The world of popular music has rightly been shaken by the death of Tina Turner, at the age of 83. 

Even though she had not performed in public for many years, Tina remained one of the most iconic artists of the 20th Century and will be remembered long after the majority of her peers (and indeed, today’s female singers) have passed into history.  Everybody likes some of Tina’s records, even if they don’t like all of them. Ace has been responsible for keeping some of the very best in print for decades, either through licensing or via its long term ownership of the Kent-Modern catalogue, on which some of Tina and ex-husband Ike’s very best singles of the mid-60s appeared. It’s only right and proper that we pay our respects via this small tribute.

Tina’s life and career is far too diverse to do full justice to in the course of an obituary – she wrote two autobiographies, to which you are directed for her side of the whole story – but she was born Anna Mae Bullock in Brownsville, Tennessee on November 30 1939, not far from the town of Nutbush, where she grew up after World War II and where she sang in church along with her parents and two sisters. Ma and Pa Bullock separated in the early 50s, at which point Anna Mae went to live with her grandmother.  After she died, Anna Mae rejoined her mother, who had by this time moved to S. Louis – and it is in St.

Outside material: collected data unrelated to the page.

(* ===== verification/VerusClient.v ===== *)
(** * The Verus receiver

    [src/verus/src/verus_client.cpp]: it says hello until the first packet
    arrives, and answers every packet with its header, after a fixed delay.
    Two threads share the queue of answers. *)

From S2P Require Import Prelude Double VerusServer.
Import Double.

Module VerusClient.
Import Verus.

(** [sendPkt]: a packet and the time it came *)
Record sendPkt : Set := mkSendPkt { pdu : udp_packet_t; arrival : timeval }.

(** An answer: the packet, the time of [sendto] and whether the kernel took it *)
Record answer : Set := mkAnswer { pkt : sendPkt; sent_at : timeval; taken : bool }.

(** [hellos] and [answers] are what was sent, [clientLog] the packets of the
    log file. *)
Record client : Set := mkClient {
  delay : Z;
  receivedPkt : bool;
  terminate : bool;
  sendingList : list sendPkt;
  hellos : nat;
  answers : list answer;
  clientLog : list (timeval * Z) }.

#[export] Instance client_eta : Eta client := fun c =>
  mkClient (delay c) (receivedPkt c) (terminate c) (sendingList c) (hellos c) (answers c) (clientLog c).

Definition set_receivedPkt (v : bool) (c : client) : client := ltac:(with_field c receivedPkt v).
Definition set_terminate (v : bool) (c : client) : client := ltac:(with_field c terminate v).
Definition set_sendingList (v : list sendPkt) (c : client) : client := ltac:(with_field c sendingList v).
Definition set_hellos (v : nat) (c : client) : client := ltac:(with_field c hellos v).
Definition set_answers (v : list answer) (c : client) : client := ltac:(with_field c answers v).
Definition set_clientLog (v : list (timeval * Z)) (c : client) : client := ltac:(with_field c clientLog v).

(** [main] up to its loop sends the first hello. *)
Definition start (delay : Z) (ret : send_result) : result client :=
  match ret with
  | SendOk => Ok (mkClient delay false false [] 1 [] [])
  | _ => Fault (Thrown "exit")
  end.

(** The handler runs until [io.stop()] at the first packet. *)
Definition TimeoutHandler (e : bool) (ret : send_result) (c : client) : result client :=
  if e || receivedPkt c then Ok c
  else match ret with SendOk => Ok (set_hellos (S (hellos c)) c) | _ => Fault (Thrown "exit") end.

(** A round of [sending_thread] *)
Definition send_round (now : timeval) (ret : send_result) (c : client) : result client :=
  if terminate c then Ok c
  else
    match sendingList c with
    | [] => Ok c
    | p :: rest =>
        if ltb (of_Z (delay c)) (elapsed now (tv_sec (arrival p)) (tv_usec (arrival p))) then
          match ret with
          | SendOk => Ok (set_sendingList rest (set_answers (answers c ++ [mkAnswer p now true]) c))
          | SendFull => Ok (set_sendingList rest (set_answers (answers c ++ [mkAnswer p now false]) c))
          | SendError => Fault (Thrown "exit")
          end
        else Ok c
    end.

(** A round of the loop of [main].  The log is closed when the last packet
    comes, so that packet is not written. *)
Definition receive_round (p : udp_packet_t) (now : timeval) (c : client) : client :=
  if terminate c then c
  else
    let c := if ss_id p <? 0 then set_terminate true c else c in
    let reopened := negb (receivedPkt c) in
    let c := set_receivedPkt true c in
    let c := if negb (terminate c) || reopened then set_clientLog (clientLog c ++ [(now, seq p)]) c else c in
    set_sendingList (sendingList c ++ [mkSendPkt p now]) c.

Inductive client_event : Set :=
  | Arrive (p : udp_packet_t) (now : timeval)
  | Round (now : timeval) (ret : send_result)
  | Hello (e : bool) (ret : send_result).

Definition client_step (e : client_event) (c : client) : result client :=
  match e with
  | Arrive p now => Ok (receive_round p now c)
  | Round now ret => send_round now ret c
  | Hello e ret => TimeoutHandler e ret c
  end.

Fixpoint client_run (es : list client_event) (c : client) : result client :=
  match es with
  | [] => Ok c
  | e :: es => c ← client_step e c; client_run es c
  end.

End VerusClient.

(** ** Properties *)

Module VerusClientTheorems.
Import Verus VerusClient.

(** The packets the program reads: up to the one that ends the session *)
Fixpoint arrivals (es : list client_event) : list sendPkt :=
  match es with
  | [] => []
  | Arrive p now :: es => mkSendPkt p now :: (if ss_id p <? 0 then [] else arrivals es)
  | _ :: es => arrivals es
  end.

Definition waited (d : Z) (a : answer) : Prop :=
  ltb (of_Z d) (elapsed (sent_at a) (tv_sec (arrival (pkt a))) (tv_usec (arrival (pkt a)))) = true.

Lemma client_run_ok es c c' : Forall (waited (delay c)) (answers c) → client_run es c = Ok c' →
  delay c' = delay c ∧ Forall (waited (delay c)) (answers c')
  ∧ (pkt <$> answers c') ++ sendingList c'
    = ((pkt <$> answers c) ++ sendingList c) ++ (if terminate c then [] else arrivals es).
Proof.
  revert c. induction es as [|e es IH]; intros c Hw Hrun; cbn [client_run] in Hrun.
  { injection Hrun as <-. split_and!; [done|done|]. by destruct (terminate c); rewrite app_nil_r. }
  destruct e as [p now|now ret|e ret]; cbn [client_step arrivals] in *.
  - cbn [mbind result_bind] in Hrun. unfold receive_round in Hrun. destruct (terminate c) eqn:Ht.
    { destruct (IH c Hw Hrun) as (? & ? & Heq). by rewrite Ht in Heq. }
    destruct (ss_id p <? 0); cbn in Hrun; rewrite ?Ht in Hrun; cbn in Hrun.
    + destruct (receivedPkt c); cbn in Hrun; apply IH in Hrun; cbn in Hrun; try done;
        destruct Hrun as (? & ? & Heq); split_and!; try done; rewrite Heq; by rewrite app_nil_r, app_assoc.
    + apply IH in Hrun; cbn in Hrun; [|done]. destruct Hrun as (? & ? & Heq). split_and!; try done.
      rewrite Heq, Ht. by rewrite <- !app_assoc.
  - unfold send_round in Hrun. destruct (terminate c) eqn:Ht.
    { cbn in Hrun. destruct (IH c Hw Hrun) as (? & ? & Heq). by rewrite Ht in Heq. }
    destruct (sendingList c) as [|p rest] eqn:Hl.
    { cbn in Hrun. destruct (IH c Hw Hrun) as (? & ? & Heq). by rewrite Ht, Hl in Heq. }
    destruct (ltb _ _) eqn:Hlt; cbn in Hrun.
    2: { destruct (IH c Hw Hrun) as (? & ? & Heq). by rewrite Ht, Hl in Heq. }
    destruct ret; cbn in Hrun; [| |done];
      (apply IH in Hrun; [|cbn; apply Forall_app; split; [done|by constructor]]); cbn in Hrun;
      destruct Hrun as (? & ? & Heq); split_and!; try done; rewrite Heq, Ht, fmap_app; by rewrite <- !app_assoc.
  - unfold TimeoutHandler in Hrun. destruct (e || receivedPkt c); [by apply IH|]. destruct ret; cbn in Hrun; [|done|done].
    apply IH in Hrun; done.
Qed.

(** C36. Whatever the threads of the receiver do and the kernel refuses, the
    answers are the packets that arrived, in their order and each once, up to
    those that still wait; and no answer leaves before the delay has passed. *)
Theorem verus_client_answers d ret es c c' : start d ret = Ok c → client_run es c = Ok c' →
  (pkt <$> answers c') ++ sendingList c' = arrivals es ∧ Forall (waited d) (answers c').
Proof.
  intros Hs Hrun. destruct ret; try done. injection Hs as <-.
  apply client_run_ok in Hrun; [|constructor].
  destruct Hrun as (_ & Hw & Heq). by split.
Qed.

Definition late : timeval := mkTime 1 0.
Definition hello_again : list client_event :=
  [Hello false SendOk; Arrive (mkPdu 0 1 1 0 0) (mkTime 0 0); Arrive (mkPdu 0 2 1 0 0) (mkTime 0 10);
   Round (mkTime 0 20000) SendOk; Round late SendFull; Arrive (mkPdu (-1) 3 1 0 0) late].

Lemma verus_client_answers_witness : ∃ c c', start 50 SendOk = Ok c ∧ client_run hello_again c = Ok c'
  ∧ (pkt <$> answers c') ++ sendingList c' = arrivals hello_again ∧ length (answers c') = 1%nat.
Proof.
  eexists. eexists. split; [reflexivity|]. split; [vm_compute; reflexivity|].
  split; [|reflexivity].
  exact (proj1 (verus_client_answers 50 SendOk hello_again _ _ eq_refl ltac:(vm_compute; reflexivity))).
Defined.
End VerusClientTheorems.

Louis that the Tina Turner story really begins.

Tina was in her mid-teens when she and her slightly older sister Aileen began to frequent the juke joints and clubs around St. Louis. It was at one such club that she requested to sing with a band led by a handsome, dapper guitarist who would soon become the profoundly dominant influence in her life. At first Ike Turner refused to entertain her pleas to be allowed to sing with his Kings Of Rhythm – until she grabbed a microphone during a band break, and belted out B B King’s ‘You Know I Love You’. Ike asked her if that was the extent of her repertoire. On finding out that it wasn’t, he let her sing a few more. By the end of the night she was the band’s newest ‘chick singer’.

Tina made her first record ‘Box Top’ in 1958. She had been singing with the Kings Of Rhythm for a few months  when Ike let her loose on her vinyl debut (on which she was billed as Little Ann). It did nothing and went nowhere, but barely a year later ‘Ike And Tina Turner’ were in the US R&B and Pop charts for the first time with the beaty blues of ‘A Fool In Love’. It just missed out on the #1 slot on the former and eased into the Top 30 on the latter – a fine achievement for such an unapologetically ‘black record – and made the duo a household name in R&B and soul circles in short order.

There was more where it came from, too. Over the next 15 years the Turners would put away another 24 R&B chartmakers, all but one of which also crossed over to Pop.  This number is actually a small percentage of the total number of records they released in this period; throughout the 60s Ike would change their non-exclusive label affiliations as frequently as he changed his underwear, and a good number of their very best records missed out on chart action entirely, simply because the Turners had moved on to another label before they had been released.  Sue, Kent, Tangerine, Modern, Innis, Loma, Warner Brothers, Cenco, Pompeii, Ike’s own Sonja and of course, Phil Spector’s Philles were just some of the imprints on which Tina’s voice could be heard between 1960 and 1967 alone. Of course, their biggest worldwide hit of the period came with ‘River Deep – Mountain High’. A UK Top 3 smash and a Top 30 hit throughout Europe, it barely made the US Hot 100 and its failure there caused Spector to more or less give up on his domestic market.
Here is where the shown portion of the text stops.